Valéry Giscard d’Estaing et la soupe aux truffes VGE

Connu pour tenir à sa ligne fine, Giscard mangeait allégé et appréciait la haute gastronomie française. En 1974, l’année de son élection, il remet la Légion d’honneur à Paul Bocuse au cour d’un déjeuner historique où des grands chefs trois étoiles de France avaient été conviés. C’est là que fut créée la soupe VGE : truffes noires, foie gras, légumes, volaille et Noilly Prat… la soupe VGE n’est pas vraiment bon marché.

Mais Giscard d’Estaing pouvait se révéler aussi étonnamment simple. Dans son livre, le chef Vaussion raconte que lors des petits-déjeuners au fort de Brégançon, dans la maison de vacances de la présidence, Giscard débarquait en palmes et maillot de bain dans la cuisine, et se goinfrait de Petit Lu !

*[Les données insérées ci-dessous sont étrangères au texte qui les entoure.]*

(* ===== verification/Sync.v ===== *)
(** * Sync: which parts [kdbSet] has to write

    [splitDivide] marks the parts that got a changed key, [splitSync] those that do
    not have as many keys as the backend had the last time.  Together they decide. *)
From S2P Require Export Gather.
#[local] Open Scope kdb_scope.

(** [kdbGet] has not set the size of the backend yet. *)
Definition UNREAD : Z := -1.

Section Sync.
Context {E : Env} {MD : Modules}.

(** The backend of the part had [z] keys in the namespace of the part. *)
Definition backend_size (s : kstate) (p : Part) (z : Z) : Prop :=
  exists x nm b lb, part_parent p = Some x /\ has_name (h_keys (st_heap s)) x nm /\
    part_handle p = Some lb /\ st_backends s !! lb = Some b /\ size_of b (keyGetNameNamespace (Some nm)) = Some z.

(** The part has [n] keys now. *)
Definition sized (s : kstate) (p : Part) (z : Z) (n : nat) : Prop :=
  backend_size s p z /\ exists m c, part_keyset p = Some m /\ h_sets (st_heap s) !! m = Some c /\ ks_size c = n.

Definition resized (z : Z) (n : nat) : bool := bool_decide (z <> Z.of_nat n).

Definition mark_resized (p : Part) (zn : Z * nat) : Part :=
  if resized zn.1 zn.2 then with_syncbits p (set_bit (part_syncbits p) SPLIT_FLAG_SYNC) else p.

(** Up to the first part that was not read. *)
Fixpoint sync_parts (parts : list Part) (sizes : list (Z * nat)) (i : nat) (needsSync : Z) : Z * list Part :=
  match parts, sizes with
  | p :: parts', (z, n) :: sizes' =>
      if (z =? UNREAD)%Z then ((- Z.of_nat i - 2)%Z, parts)
      else
        let (r, ps) := sync_parts parts' sizes' (S i) (if resized z n then 1%Z else needsSync) in
        (r, mark_resized p (z, n) :: ps)
  | _, _ => (needsSync, parts)
  end.

Lemma splits_id s sp sl : st_splits s !! sp = Some sl -> set_splits s (<[sp := sl]> (st_splits s)) = s.
Proof. intros H. rewrite insert_id by done. by destruct s. Qed.

Lemma sized_splits s p z n S : sized s p z n -> sized (set_splits s S) p z n.
Proof. by destruct s. Qed.

Lemma sync_loop_spec s sp alloc parts sizes pre i needsSync :
  st_splits s !! sp = Some (mkSplit (pre ++ parts) alloc) -> length pre = i ->
  Forall2 (fun p zn => sized s p zn.1 zn.2) parts sizes ->
  sync_loop (Some sp) parts i needsSync s =
    KRet (sync_parts parts sizes i needsSync).1
      (set_splits s (<[sp := mkSplit (pre ++ (sync_parts parts sizes i needsSync).2) alloc]> (st_splits s))).
Proof.
  intros Hs <- Hsz. revert pre s needsSync Hs Hsz. revert sizes. induction parts as [|p parts IH]; intros sizes pre s needsSync Hs Hsz.
  - apply Forall2_nil_inv_l in Hsz as ->. simpl. by rewrite splits_id.
  - apply Forall2_cons_inv_l in Hsz as ([z n] & sizes' & Hp & Hsz & ->). cbn [fst snd] in Hp.
    destruct Hp as [(x & nm & b & lb & Hx & (k & Hk & Hnm) & Hlb & Hb & Hz) (m & c & Hm & Hc & Hn)].
    assert (lift (keyGetNamespace (part_parent p)) s = KRet (keyGetNameNamespace (Some nm)) s) as Hns.
    { apply lift_pure. rewrite Hx. unfold keyGetNamespace, bindM, get_key. by rewrite Hk, Hnm. }
    assert (get_backend (part_handle p) s = KRet b s) as Hgb by (unfold get_backend, deref_in; by rewrite Hlb, Hb).
    assert (lift (ksGetSize (part_keyset p)) s = KRet (Z.of_nat n) s) as Hgs.
    { apply lift_pure. rewrite Hm. unfold ksGetSize, bindM, get_ks. by rewrite Hc, Hn. }
    assert (sync_loop (Some sp) (p :: parts) (length pre) needsSync s =
      (if (z =? UNREAD)%Z then kret (- Z.of_nat (length pre) - 2)%Z
       else if resized z n then
         put_part (Some sp) (length pre) (with_syncbits p (set_bit (part_syncbits p) SPLIT_FLAG_SYNC));;
         sync_loop (Some sp) parts (S (length pre)) 1
       else sync_loop (Some sp) parts (S (length pre)) needsSync) s) as ->.
    { cbn [sync_loop]. unfold kbind at 1. rewrite Hns. destruct (keyGetNameNamespace _); try discriminate Hz.
      all: unfold kbind at 1; rewrite Hgb, Hz; cbn [default from_option id]; unfold UNREAD; destruct (z =? -1)%Z; [done|].
      all: unfold kbind at 1; rewrite Hgs; done. }
    cbn [sync_parts]. destruct (z =? UNREAD)%Z; [cbn; by rewrite splits_id|].
    assert (mark_resized p (z, n) = if resized z n then with_syncbits p (set_bit (part_syncbits p) SPLIT_FLAG_SYNC) else p) as Hmk by done.
    set (need := if resized z n then 1%Z else needsSync). set (s' := set_splits s (<[sp := mkSplit ((pre ++ [mark_resized p (z, n)]) ++ parts) alloc]> (st_splits s))).
    assert ((if resized z n then put_part (Some sp) (length pre) (with_syncbits p (set_bit (part_syncbits p) SPLIT_FLAG_SYNC));;
         sync_loop (Some sp) parts (S (length pre)) 1 else sync_loop (Some sp) parts (S (length pre)) needsSync) s =
      sync_loop (Some sp) parts (length (pre ++ [mark_resized p (z, n)])) need s') as ->.
    { rewrite length_app, Nat.add_1_r. unfold need, s'. rewrite Hmk. destruct (resized z n).
      - unfold kbind at 1. erewrite put_part_ret; [|exact Hs|cbn [sp_parts]; by rewrite list_lookup_middle].
        cbn [sp_parts sp_alloc]. by rewrite insert_app_r_alt, Nat.sub_diag, <- app_assoc by lia.
      - rewrite <- app_assoc. by rewrite splits_id. }
    rewrite (IH sizes').
    + rewrite length_app, Nat.add_1_r. fold need. destruct (sync_parts parts sizes' _ need) as [r ps]. cbn [fst snd]. unfold s'. rewrite <- !app_assoc. f_equal. unfold set_splits. cbn [st_splits st_heap st_plugins st_backends st_kdbs st_modules st_trace]. cbn [app]. by rewrite insert_insert_eq.
    + unfold s'. apply lookup_insert_eq.
    + eapply Forall2_impl; [exact Hsz|]. intros. by apply sized_splits.
Qed.

(** All parts were read. *)
Lemma sync_parts_read parts sizes i needsSync :
  length parts = length sizes -> Forall (fun zn => zn.1 <> UNREAD) sizes ->
  sync_parts parts sizes i needsSync =
    (if existsb (fun zn => resized zn.1 zn.2) sizes then 1%Z else needsSync, zip_with mark_resized parts sizes).
Proof.
  revert sizes i needsSync. induction parts as [|p parts IH]; intros [|[z n] sizes] i needsSync Hlen Hr; try done.
  apply Forall_cons in Hr as [Hz Hr]. cbn [sync_parts zip_with existsb fst snd] in *. rewrite (proj2 (Z.eqb_neq _ _) Hz).
  rewrite IH by (done || by injection Hlen). destruct (resized z n); simpl; [|done]. by destruct (existsb _ _).
Qed.

(** The first part that was not read. *)
Lemma sync_parts_unread parts pre n post i needsSync :
  length parts = length (pre ++ (UNREAD, n) :: post) -> Forall (fun zn => zn.1 <> UNREAD) pre ->
  (sync_parts parts (pre ++ (UNREAD, n) :: post) i needsSync).1 = (- Z.of_nat (i + length pre) - 2)%Z.
Proof.
  revert parts i needsSync. induction pre as [|[z m] pre IH]; intros [|p parts] i needsSync Hlen Hr; try done.
  - simpl. by rewrite Nat.add_0_r.
  - apply Forall_cons in Hr as [Hz Hr]. cbn [sync_parts app length fst] in *. rewrite (proj2 (Z.eqb_neq _ _) Hz).
    specialize (IH parts (S i) (if resized z m then 1%Z else needsSync)). destruct (sync_parts parts _ _ _) as [r ps]. cbn [fst] in *.
    rewrite IH by (done || by injection Hlen). lia.
Qed.

Lemma splitSync_spec s sp parts alloc sizes :
  st_splits s !! sp = Some (mkSplit parts alloc) -> Forall2 (fun p zn => sized s p zn.1 zn.2) parts sizes ->
  splitSync (Some sp) s =
    KRet (sync_parts parts sizes 0 0).1 (set_splits s (<[sp := mkSplit (sync_parts parts sizes 0 0).2 alloc]> (st_splits s))).
Proof.
  intros Hs Hsz. unfold splitSync, kbind, get_split, deref_in. rewrite Hs. by apply (sync_loop_spec s sp alloc parts sizes []).
Qed.
End Sync.

(** [splitSync] compares the number of keys of every part with the size the backend had.
    When all backends were read it marks exactly the parts whose number differs, and
    returns 1 if there is one and 0 otherwise; else it returns [-i-2] for the first part
    [i] whose backend was not read.  Nothing but the split changes. *)
Theorem splitSync_compares {E : Env} {MD : Modules} s sp parts alloc sizes :
  st_splits s !! sp = Some (mkSplit parts alloc) -> Forall2 (fun p zn => sized s p zn.1 zn.2) parts sizes ->
  exists r parts', splitSync (Some sp) s = KRet r (set_splits s (<[sp := mkSplit parts' alloc]> (st_splits s))) /\
    (Forall (fun zn => zn.1 <> UNREAD) sizes ->
       r = (if existsb (fun zn => resized zn.1 zn.2) sizes then 1%Z else 0%Z) /\ parts' = zip_with mark_resized parts sizes) /\
    forall pre n post, sizes = pre ++ (UNREAD, n) :: post -> Forall (fun zn => zn.1 <> UNREAD) pre -> r = (- Z.of_nat (length pre) - 2)%Z.
Proof.
  intros Hs Hsz. pose proof (Forall2_length _ _ _ Hsz) as Hlen. eexists _, _. split; [by apply splitSync_spec|]. split.
  - intros Hr. by rewrite sync_parts_read.
  - intros pre n post -> Hr. by rewrite sync_parts_unread.
Qed.

(** ** Dividing and comparing *)

Section DivideSync.
Context {E : Env} {MD : Modules} {HR : RecLaws env_rec} (idf : loc -> kid) (name : loc -> cstr).
Context (s : kstate) (sp kdb : loc) (h : KDB) (parts : list Part) (alloc : nat) (ms : list loc) (l : loc) (ls : list loc).
Let K0 := h_keys (st_heap s).
Context (Hdv : dividable idf name s sp kdb h parts alloc ms l ls).

(** The sizes of the backends. *)
Context (zs : list Z).
Context (Hread : Forall2 (fun p z => z <> UNREAD /\ backend_size s p z) parts zs).

(** The part [i], whose backend has the size [z], has to be written. *)
Definition part_changed (i : nat) (z : Z) : bool :=
  any_sync K0 (sent name K0 h parts i ls) || resized z (length (sent name K0 h parts i ls)).

Definition mark_changed (i : nat) (p : Part) (z : Z) : Part :=
  if part_changed i z then with_syncbits p (Z.lor (part_syncbits p) 1) else p.

Let sizes := imap (fun i z => (z, length (sent name K0 h parts i ls))) zs.

Lemma length_zs : length zs = length parts.
Proof. symmetry. apply (Forall2_length _ _ _ Hread). Qed.

Lemma sizes_read : Forall (fun zn => zn.1 <> UNREAD) sizes.
Proof.
  apply Forall_lookup_2. intros i zn Hi. unfold sizes in Hi. rewrite list_lookup_imap in Hi. apply fmap_Some in Hi as (z & Hz & ->).
  destruct (Forall2_lookup_r _ _ _ _ _ Hread Hz) as (p & _ & Hne & _). done.
Qed.

Lemma divided_sizes s1 :
  s1 = set_splits (with_heap s (st_heap s1)) (<[sp := mkSplit (divided name K0 h parts ls) alloc]> (st_splits s)) ->
  divided_keys name K0 h parts (h_keys (st_heap s1)) ls ->
  (forall i m, ms !! i = Some m -> keyset_ok (h_keys (st_heap s1)) (h_sets (st_heap s1)) idf m (sent name K0 h parts i ls)) ->
  Forall2 (fun p zn => sized s1 p zn.1 zn.2) (divided name K0 h parts ls) sizes.
Proof.
  intros Hs1 HK1 Hparts. apply Forall2_same_length_lookup. split; [unfold sizes, divided; by rewrite !length_imap, length_zs|].
  intros i q zn Hq Hzn. unfold sizes in Hzn. rewrite list_lookup_imap in Hzn. apply fmap_Some in Hzn as (z & Hz & ->). cbn [fst snd].
  apply divided_same_lookup in Hq as (p & Hp & Hh & Hpar & Hks & _).
  destruct (Forall2_lookup_lr _ _ _ _ _ _ Hread Hp Hz) as [_ (x & nm & b & lb & Hx & Hnm & Hlb & Hb & Hsz)]. split.
  - exists x, nm, b, lb. split_and!; [congruence|eapply grown_name; [by eapply divided_keys_grown|exact Hnm]|congruence|by rewrite Hs1|done].
  - destruct (apart_keyset _ _ _ _ _ i p (dv_apart _ _ _ _ _ _ _ _ _ _ _ Hdv) Hp) as (m & Hm & Hpm).
    destruct (kso_rep _ _ _ _ _ (Hparts i m Hm)) as (c & Hc & Hrep). exists m, c. split_and!; [congruence|done|by apply rep_size].
Qed.

(** The result is 1 when a part has to be written. *)
Lemma changed_result :
  Z.lor (divided_sync name K0 h parts ls) (if existsb (fun zn => resized zn.1 zn.2) sizes then 1%Z else 0%Z) =
  (if existsb id (imap part_changed zs) then 1%Z else 0%Z).
Proof.
  assert (existsb id (imap part_changed zs) = any_sync K0 (routed name K0 h parts ls) || existsb (fun zn => resized zn.1 zn.2) sizes) as ->.
  2: { unfold divided_sync. by destruct (any_sync _ _), (existsb _ _). }
  apply Bool.eq_iff_eq_true. rewrite orb_true_iff. unfold any_sync. rewrite !existsb_exists. split.
  - intros (b & Hb & Ht). apply list_elem_of_In, list_elem_of_lookup_1 in Hb as [i Hi]. rewrite list_lookup_imap in Hi.
    apply fmap_Some in Hi as (z & Hz & ->). unfold id, part_changed, any_sync in Ht. apply orb_true_iff in Ht as [Ht|Ht].
    + left. apply existsb_exists in Ht as (x & Hx & Ht). exists x. split; [|done]. apply list_elem_of_In. apply list_elem_of_In, sent_sub in Hx as [Hx Hr].
      unfold routed. rewrite list_elem_of_filter. split; [by exists i|done].
    + right. exists (z, length (sent name K0 h parts i ls)). split; [|done]. apply list_elem_of_In, list_elem_of_lookup_2 with i.
      unfold sizes. by rewrite list_lookup_imap, Hz.
  - intros [(x & Hx & Ht)|(zn & Hzn & Ht)].
    + apply list_elem_of_In in Hx. unfold routed in Hx. apply list_elem_of_filter in Hx as [[i Hi] Hx].
      destruct (find_part_lookup _ _ _ _ _ Hi) as (p & Hp & _). destruct (Forall2_lookup_l _ _ _ _ _ Hread Hp) as (z & Hz & _).
      exists (part_changed i z). split; [apply list_elem_of_In, list_elem_of_lookup_2 with i; by rewrite list_lookup_imap, Hz|].
      unfold id, part_changed, any_sync. apply orb_true_iff. left. apply existsb_exists. exists x. split; [|done].
      apply list_elem_of_In. unfold sent. by rewrite list_elem_of_filter.
    + apply list_elem_of_In, list_elem_of_lookup_1 in Hzn as [i Hi]. unfold sizes in Hi. rewrite list_lookup_imap in Hi.
      apply fmap_Some in Hi as (z & Hz & ->). exists (part_changed i z).
      split; [apply list_elem_of_In, list_elem_of_lookup_2 with i; by rewrite list_lookup_imap, Hz|].
      unfold id, part_changed. apply orb_true_iff. by right.
Qed.

Lemma changed_part i p z : parts !! i = Some p -> zs !! i = Some z ->
  zip_with mark_resized (divided name K0 h parts ls) sizes !! i = Some (mark_changed i p z).
Proof.
  intros Hp Hz. rewrite lookup_zip_with. rewrite (divided_lookup _ _ _ _ _ _ _ Hp). unfold sizes. rewrite list_lookup_imap, Hz. simpl. f_equal.
  unfold mark_changed, part_changed, mark_resized. cbn [fst snd]. destruct (any_sync _ _), (resized _ _); try done.
  destruct p. unfold with_syncbits, set_bit, SPLIT_FLAG_SYNC. simpl. by rewrite <- Z.lor_assoc.
Qed.

(** What both decide; see [splitSync_decides]. *)
Lemma splitSync_decides_spec :
  kwp (r1 <- splitDivide (Some sp) (Some kdb) (Some l);; r2 <- splitSync (Some sp);; kret (Z.lor r1 r2))
    (fun r s' => r = (if existsb id (imap part_changed zs) then 1%Z else 0%Z) /\
       exists parts', st_splits s' !! sp = Some (mkSplit parts' alloc) /\ length parts' = length parts /\
         forall i p z, parts !! i = Some p -> zs !! i = Some z -> parts' !! i = Some (mark_changed i p z)) s.
Proof.
  apply kwp_bind. eapply kwp_mono; [by eapply splitDivide_spec|]. intros r1 s1 (-> & Hs1 & HK1 & _ & _ & Hparts).
  eapply kwp_step; [eapply (splitSync_spec s1 sp (divided name K0 h parts ls) alloc sizes)|].
  - rewrite Hs1. apply lookup_insert_eq.
  - by apply divided_sizes.
  - apply kwp_ret. assert (length (divided name K0 h parts ls) = length sizes) as Hlen by (unfold sizes, divided; by rewrite !length_imap, length_zs).
    rewrite sync_parts_read by (done || apply sizes_read). split; [apply changed_result|].
    exists (zip_with mark_resized (divided name K0 h parts ls) sizes). split; [apply lookup_insert_eq|]. split; [|apply changed_part].
    rewrite length_zip_with, <- Hlen, Nat.min_id. unfold divided. by rewrite length_imap.
Qed.

(** C4.  [splitDivide] and [splitSync] decide together what [kdbSet] has to write: a part is
    marked exactly when it got a key that needs synchronisation or when it does not have as
    many keys as its backend had, so that keys were added or removed; the results of both
    give 1 when a part has to be written and 0 otherwise.  All backends were read. *)
Theorem splitSync_decides :
  kwp (r1 <- splitDivide (Some sp) (Some kdb) (Some l);; r2 <- splitSync (Some sp);; kret (Z.lor r1 r2))
    (fun r s' => r = (if existsb id (imap part_changed zs) then 1%Z else 0%Z) /\
       exists parts', st_splits s' !! sp = Some (mkSplit parts' alloc) /\ length parts' = length parts /\
         forall i p z, parts !! i = Some p -> zs !! i = Some z -> parts' !! i = Some (mark_changed i p z)) s.
Proof. apply splitSync_decides_spec. Qed.
End DivideSync.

Né dans le Cantal, Pompidou aimait la potée auvergnate, le chou farci, le turbot au fenouil, et la sole grillée. Peu adepte des repas à la grande table de l’Élysée, l’ancien Premier ministre du général de Gaulle a fait construire une seconde cuisine dans le palais pour les repas servis dans les appartements privés – la cuisine d’origine était trop éloignée des appartements privées et les plats arrivaient froids…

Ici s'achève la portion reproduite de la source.